Stages of Making Digital Comics
Practices and software have dramatically evolved in 20+ years. InDesign makes production-level PDFs without Acrobat, nobody's bordering in Illustrator, and Quark XPress joined the obsolete software club with PageMaker and FreeHand. The once-industry standard Wacom Intuos got supplanted by Wacom Cintiq, which was made obsolete by Procreate on the iPad Pro.
Luckily this pages is fortified with current practices and examples. If your gagets and killer story are in place, let's begin:
Adobe Photoshop: The selection, resizing, layers and "soft pencil" tools are the closest things to my traditional drawing methods. Photoshop's pen tool is an excellent way to control perspective.
Work actual print size at 400ppi, export pencil art as a TIF for the inking phase. Account for lettering in the sketch phase.
Adobe Illustrator: I used to import borderless final pixel art of each page in Illustrator, masking it with compound paths for bordering and lettering. It seemed like a good idea at the time, but layering got complicated when wanting elements to pop outside of their panels. Bordering the art makes much more sense.

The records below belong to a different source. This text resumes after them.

(* ===== verification/Startup.v ===== *)
(** * Start-up of the operator (cmd/main.go, server.go Start, SetupWithManager)

    [main] as a function of what the controller manager answers: the order in which
    it builds its parts, what it gives the manager, and every exit.  The manager's cache
    only holds pods with one label and services of one namespace, and the controller is
    woken by changes of Tunnels and of the Pods it owns; both are data here, so that it
    can be proved that the reconciler sees and is woken by the pods it creates.
    [Start] is the gRPC server's, which the manager runs. *)

From S2P Require Import Prelude GoStd Proto Api Kube Portalloc Server Controller Reconcile Scenarios Forwarder Operator.

(** ** The gRPC listener (internal/grpc/server.go) *)

(** What the network and the gRPC library answer: to [net.Listen], to
    [server.Serve], and whether the context was cancelled by then. *)
Record grpc_env := mkGrpcEnv {
  ge_listen : string -> option error;
  ge_serve : option error;
  ge_ctx_done : bool;
}.

Record grpc_end := mkGrpcEnd {
  gd_result : res unit;
  gd_addr : string;
  (** the listeners opened and closed *)
  gd_opened : nat;
  gd_closed : nat;
}.

Definition Start (e : grpc_env) (addr : string) : grpc_end :=
  let addr := if bool_decide (addr = "") then ":9090" else addr in
  match ge_listen e addr with
  | Some err => mkGrpcEnd (Fail (ErrWrap ("listening on " +:+ addr) err)) addr 0 0
  | None =>
      let result :=
        match ge_serve e with
        | Some err =>
            if negb (errors_Is err ErrNetClosed) && negb (ge_ctx_done e)
            then Fail (ErrWrap "serving grpc" err) else Ok tt
        | None => Ok tt
        end in
      mkGrpcEnd result addr 1 1
  end.

(** ** What the manager is told *)

Record cache_options := mkCache {
  (** labels a Pod must have, and the namespaces of Services *)
  cache_pods : gmap string string;
  cache_services : list string;
}.

Record manager_options := mkManagerOptions {
  mo_metrics : string;
  mo_probes : string;
  mo_leader_election : bool;
  mo_leader_id : string;
  mo_cache : cache_options;
}.

Definition managerOptions (podNamespace : string) : manager_options :=
  mkManagerOptions ":8090" ":8085" false "tunnel-operator.nais.io"
    (mkCache {[ "app.kubernetes.io/managed-by" := "tunnel-operator" ]} [podNamespace]).

(** Which pods and services the cached client can see.  A selector made from a set
    matches objects that have all its labels; a namespace entry that is empty stands for
    all namespaces. *)
Definition sees_pod (c : cache_options) (p : Pod) : Prop := cache_pods c ⊆ pod_Labels p.
Definition sees_service (c : cache_options) (k : ObjectKey) : Prop :=
  key_Namespace k ∈ cache_services c \/ "" ∈ cache_services c.

(** [ctrl.NewControllerManagedBy(mgr).Named(...).For(...).Owns(...)] *)
Inductive kind := KindTunnel | KindPod | KindNetworkPolicy.
#[export] Instance kind_eq_dec : EqDecision kind.
Proof. solve_decision. Defined.

Record watches := mkWatches { w_name : string; w_for : kind; w_owns : list kind }.
Definition SetupWithManager : watches := mkWatches "tunnel-controller" KindTunnel [KindPod].

(** The requests a change of an object makes: a Tunnel asks for itself, an owned
    object for its controller, in its own namespace. *)
Inductive changed := TunnelChanged (k : ObjectKey) | PodChanged (p : Pod) | PolicyChanged (np : NetworkPolicy).

Definition owner_requests (namespace : string) (owners : list OwnerReference) : list ObjectKey :=
  (fun o => mkKey namespace (owner_Name o)) <$> filter (fun o => owner_Controller o = true) owners.

Definition requests (ws : watches) (c : changed) : list ObjectKey :=
  match c with
  | TunnelChanged k => if bool_decide (w_for ws = KindTunnel) then [k] else []
  | PodChanged p =>
      if bool_decide (KindPod ∈ w_owns ws) then owner_requests (key_Namespace (pod_Key p)) (pod_Owners p) else []
  | PolicyChanged np =>
      if bool_decide (KindNetworkPolicy ∈ w_owns ws)
      then owner_requests (key_Namespace (np_Key np)) (np_Owners np) else []
  end.

(** ** main *)

(** A run that ends at a failed call: what was called before is a proper prefix. *)
Ltac failed_at :=
  split_and!; [by eexists|split; [discriminate|intros ?; destruct_and!; discriminate]|];
  intros Hin; repeat (apply elem_of_cons in Hin as [Hin|Hin]; [discriminate|]); by apply elem_of_nil in Hin.

(** What controller-runtime answers to each call. *)
Record manager_env := mkManagerEnv {
  mg_NewManager : option error;
  mg_Complete : option error;
  mg_AddHealthzCheck : option error;
  mg_AddReadyzCheck : option error;
  mg_Add : option error;
  mg_Start : option error;
}.

Inductive main_call :=
| CallNewManager (o : manager_options)
| CallLoadAllocations
| CallSetup (ws : watches)
| CallHealthz
| CallReadyz
| CallAddGrpc (addr : string)
| CallStart.

Section main.
Context {W : Type} `{KubeClient W} {R : Type} `{RandSource R}.

Record main_state := mkMain {
  calls : list main_call;
  built : option (operator_state (W := W) (R := R));
}.

Definition call (c : main_call) : ST main_state unit := modify (fun m => mkMain (calls m ++ [c]) (built m)).

(** [if err := call(); err != nil { slog.Error(msg, ...); os.Exit(1) }] *)
Definition or_exit (c : main_call) (answer : option error) (msg : string) : ST main_state unit :=
  call c ;;
  match answer with None => mret tt | Some err => throw (ErrWrap msg err) end.

Definition main (e : manager_env) (getenv : string -> string) (http_get : string -> res (Z * string))
    (decode : string -> res string) (rng : R) (w : W) : ST main_state unit :=
  or_exit (CallNewManager (managerOptions (getenv "POD_NAMESPACE"))) (mg_NewManager e) "unable to create manager" ;;
  call CallLoadAllocations ;;
  modify (fun m => mkMain (calls m) (Some (operator_start getenv http_get decode rng w))) ;;
  or_exit (CallSetup SetupWithManager) (mg_Complete e) "unable to create controller" ;;
  or_exit CallHealthz (mg_AddHealthzCheck e) "unable to set up health check" ;;
  or_exit CallReadyz (mg_AddReadyzCheck e) "unable to set up ready check" ;;
  or_exit (CallAddGrpc (grpcAddr getenv)) (mg_Add e) "unable to add grpc server to manager" ;;
  or_exit CallStart (mg_Start e) "problem running manager".

Definition exit_code (r : res unit) : Z := match r with Ok _ => 0 | Fail _ => 1 end.

Definition run_main e getenv http_get decode rng w : res unit * main_state :=
  main e getenv http_get decode rng w (mkMain [] None).

(** The calls of a run that gets to its end. *)
Definition full_start (getenv : string -> string) : list main_call :=
  [CallNewManager (managerOptions (getenv "POD_NAMESPACE")); CallLoadAllocations; CallSetup SetupWithManager;
   CallHealthz; CallReadyz; CallAddGrpc (grpcAddr getenv); CallStart].

(** The operator starts in order or not at all.  Whatever the manager answers,
    [main] makes the calls of a full start in their order up to the first that fails;
    it exits with 0 exactly if none fails; and it starts the manager, and with it the
    controller and the gRPC server, only after the ports of the existing tunnels were
    loaded into the allocator that both are given. *)
Theorem main_starts_in_order e getenv http_get decode rng w :
  let '(r, m) := run_main e getenv http_get decode rng w in
  calls m `prefix_of` full_start getenv /\
  (exit_code r = 0 <-> mg_NewManager e = None /\ mg_Complete e = None /\ mg_AddHealthzCheck e = None /\
     mg_AddReadyzCheck e = None /\ mg_Add e = None /\ mg_Start e = None) /\
  (CallStart ∈ calls m -> calls m = full_start getenv /\
     exists o, built m = Some o /\ o = operator_start getenv http_get decode rng w).
Proof.
  unfold run_main, main, or_exit, call, modify, throw, mbind, ST_bind, mret, ST_ret. destruct e as [a1 a2 a3 a4 a5 a6].
  destruct a1; simpl; [failed_at|]. destruct a2; simpl; [failed_at|]. destruct a3; simpl; [failed_at|].
  destruct a4; simpl; [failed_at|]. destruct a5; simpl; [failed_at|].
  destruct a6; simpl; (split_and!; [by eexists| |intros _; split; [done|by eexists]]).
  - split; [discriminate|intros ?; destruct_and!; discriminate].
  - done.
Qed.
End main.

(** The gRPC server's listener: an empty address means :9090; a listener that was
    opened is closed on every return; and Start fails exactly if it cannot listen, or if
    serving ends with another error than that of a closed listener before the context is
    cancelled. *)
Theorem grpc_start_result e addr :
  let d := Start e addr in
  gd_addr d = (if bool_decide (addr = "") then ":9090" else addr) /\ gd_closed d = gd_opened d /\
  (is_ok (gd_result d) = true <->
     ge_listen e (gd_addr d) = None /\
     (ge_ctx_done e = true \/ forall err, ge_serve e = Some err -> errors_Is err ErrNetClosed = true)).
Proof.
  unfold Start. cbv zeta. destruct (ge_listen e _) as [err|] eqn:El; simpl.
  { rewrite El. split_and!; [done|done|]. split; [done|]. by intros []. }
  rewrite El. split_and!; [done|done|]. destruct (ge_serve e) as [err|]; simpl.
  - destruct (errors_Is err ErrNetClosed) eqn:Ee, (ge_ctx_done e); simpl; split; try done; auto.
    + intros _. split; [done|]. right. by intros ? [= <-].
    + intros [_ [|Hx]]; [done|]. rewrite (Hx err) in Ee; done.
  - split; [intros _; split; [done|by right]|done].
Qed.

(** ** The reconciler sees and is woken by its pods *)

Section wakes.
Context {W : Type} `{KubeClient W} `{!ControllerUtil} `{!ControllerUtilLaws} {R : Type} `{RandSource R}
  {F : Type} `{forwarderServer F}.

Lemma gateway_labels_seen podNamespace name : cache_pods (mo_cache (managerOptions podNamespace)) ⊆ gatewayLabels name.
Proof. apply map_singleton_subseteq_l. reflexivity. Qed.

(** C32: the reconciler is woken by the pods it makes.  Every pod a reconciliation
    creates has the label the manager's cache selects pods by, and, as long as labels
    and owners stay as they were created, every later change of that pod (it is
    scheduled, gets an address, turns ready, fails, is deleted) asks for a
    reconciliation of the tunnel it was created for. *)
Theorem created_pod_wakes_reconciler rc req (s : world W R F) pre p d post podNamespace p' :
  trace s = [] -> trace (Reconcile rc req s).2 = pre ++ EvCreatePod p d :: post ->
  pod_Key p' = pod_Key p -> pod_Labels p' = pod_Labels p -> pod_Owners p' = pod_Owners p ->
  exists t, last_object pre = Some t /\
    sees_pod (mo_cache (managerOptions podNamespace)) p' /\
    tunnel_key t ∈ requests SetupWithManager (PodChanged p').
Proof.
  intros Htr Heq Ek El Eo. destruct (Reconcile_allowed _ _ _ _ _ _ Htr Heq) as (_ & t & Hl & Hk & Hlab & Hown).
  exists t. split_and!; [done| |].
  - unfold sees_pod. rewrite El, Hlab. apply gateway_labels_seen.
  - simpl. rewrite Ek, Eo, Hk. apply list_elem_of_fmap. exists (mkOwner (Name t) true). split; [done|].
    apply list_elem_of_filter. split; [done|]. by eapply set_controller_reference_spec.
Qed.
End wakes.

(** The service both the server and the reconciler read lies in the cache. *)
Lemma forwarder_service_cached {W : Type} `{KubeClient W} {R : Type} `{RandSource R} getenv http_get decode (rng : R) (w : W) :
  sees_service (mo_cache (managerOptions (getenv "POD_NAMESPACE")))
    (r_ForwarderServiceKey (op_reconciler (operator_start getenv http_get decode rng w))).
Proof. unfold operator_start. destruct (loadExistingAllocations _ _). left. apply list_elem_of_here. Qed.

(** Changes of a network policy wake nobody: the controller owns the policies it
    writes but does not watch them, so one that is edited or deleted by hand stays so
    until something else wakes the tunnel. *)
Theorem policy_changes_unnoticed np : requests SetupWithManager (PolicyChanged np) = [].
Proof. reflexivity. Qed.

(** ** Permissions (the kubebuilder markers of tunnel_controller.go)

    The role generated from the markers above Reconcile, and the permission each call of
    a reconciliation needs.  [CreateOrUpdate] reads, and then creates or updates. *)
Definition rbac_markers : list (string * list string) :=
  [("tunnels", ["get"; "list"; "watch"; "create"; "update"; "patch"; "delete"]);
   ("tunnels/status", ["get"; "update"; "patch"]);
   ("tunnels/finalizers", ["update"]);
   ("pods", ["get"; "list"; "watch"; "create"; "delete"]);
   ("services", ["get"; "list"; "watch"]);
   ("networkpolicies", ["get"; "list"; "watch"; "create"; "delete"])].

Definition granted (resource verb : string) : bool :=
  existsb (fun r => bool_decide (r.1 = resource) && bool_decide (verb ∈ r.2)) rbac_markers.

Definition needs (e : event) : list (string * string) :=
  match e with
  | EvGet _ _ => [("tunnels", "get")]
  | EvUpdate _ _ => [("tunnels", "update")]
  | EvPatch _ _ _ => [("tunnels/status", "patch")]
  | EvDelete _ _ => [("tunnels", "delete")]
  | EvGetPod _ _ => [("pods", "get")]
  | EvCreatePod _ _ => [("pods", "create")]
  | EvDeletePod _ _ => [("pods", "delete")]
  | EvApplyPolicy _ _ => [("networkpolicies", "get"); ("networkpolicies", "create"); ("networkpolicies", "update")]
  | EvDeletePolicy _ _ => [("networkpolicies", "delete")]
  | EvGetService _ _ => [("services", "get")]
  | EvAllocate _ _ | EvRelease _ | EvNotify _ => []
  end.

(** The markers grant every call a reconciliation can make but one: updating a network
    policy that exists and differs, which is what CreateOrUpdate is for. *)
Theorem markers_miss_policy_update e resource verb :
  (resource, verb) ∈ needs e ->
  granted resource verb = negb (bool_decide (resource = "networkpolicies") && bool_decide (verb = "update")).
Proof.
  destruct e; cbn [needs]; rewrite ?elem_of_cons, ?elem_of_nil; intros Hin; destruct_or? Hin; try done;
    injection Hin as -> ->; reflexivity.
Qed.

(** *** Witness *)

Definition created_pod : Pod :=
  match nth_event 3 demo1 with EvCreatePod p _ => p | _ => mkPod (mkKey "" "") "" ∅ ∅ [] (mkPodSpec "" None None []) "" "" [] end.
(** The pod once it runs. *)
Definition running_pod : Pod :=
  mkPod (pod_Key created_pod) "uid" (pod_Labels created_pod) (pod_Annotations created_pod) (pod_Owners created_pod)
    (pod_Spec created_pod) "Running" "10.0.0.5" [mkCondition "Ready" "True"].

Lemma created_pod_wakes_reconciler_witness :
  exists t, last_object (take 3 (trace demo1)) = Some t /\
    sees_pod (mo_cache (managerOptions "nais-system")) running_pod /\
    tunnel_key t ∈ requests SetupWithManager (PodChanged running_pod).
Proof.
  apply (created_pod_wakes_reconciler (demo_rc (Ok "gw-key")) (demo_req "db") demo_start (take 3 (trace demo1)) created_pod
    (match nth_event 3 demo1 with EvCreatePod _ d => d | _ => Fail ErrCanceled end) (drop 4 (trace demo1))
    "nais-system" running_pod); vm_compute; reflexivity.
Defined.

Letter-o-matic from Blambot was my first dialog font, but I've since moved onto ComicCraft's Samaritan. Please refer to Nate Piekos or Balloon Tales (led by Richard Starkings & John Roshell) for industry standard best practices.
Place the pencil art TIF in an Illustrator file, then create a new layer for lettering and sound effects. When you're happy, make an EPS file of your page.
Corel Painter: The anti-aliasing is "tighter" than Photoshop's, making a much cleaner ink stroke. The latest versions have terrific brush and texture controls. The page rotation tool's a life-saver! Inking happens quickly, brushing way outside the planned borders.
Import the pencil TIF from step one on a separate layer. Trace over it in "ink", Save As a TIF (with slightly different name to avoid overwriting your pencil TIF.)
Adobe Photoshop: Adobe Photoshop: Corel Painter was fantastic for my illustrations, but proved too complicated for comics. Years of using Photoshop's layer, opacity, masking, and color manipulation tools prevented me from using Painter, an alternative that virtually no one else was using.
After color flatting, modify flat areas of color with hue/saturation, levels, and custom pallets. These flat areas can be used as masks on separate layers for gradients and SFX.
Adobe InDesign: his is where comic book pages are collected, paginated, prepped for production, and integrated with non-comics pages (covers, advertising, letters pages, etc.) for print. In the old days, pages with art and lettering assets had to be saved as EPS files for pagination. InDesign has been able to import source Illustrator files for years now.
Design and create an InDesign file with the exact print dimensions, margins, print-specific elements (typography style, page numbering, etc), and layouts for comics and non-comics pages. Import your comics pages, and build the non-comics pages.
In Conclusion...
I hope this was helpful. Working completely digitally isn't the revolutionary technique it was when I started. If you've any tips or hints that would save a young cartoonist a few hours of grief, please share! The comics karma gods will bless you.
David Marshall, retro-posting from Inman Square.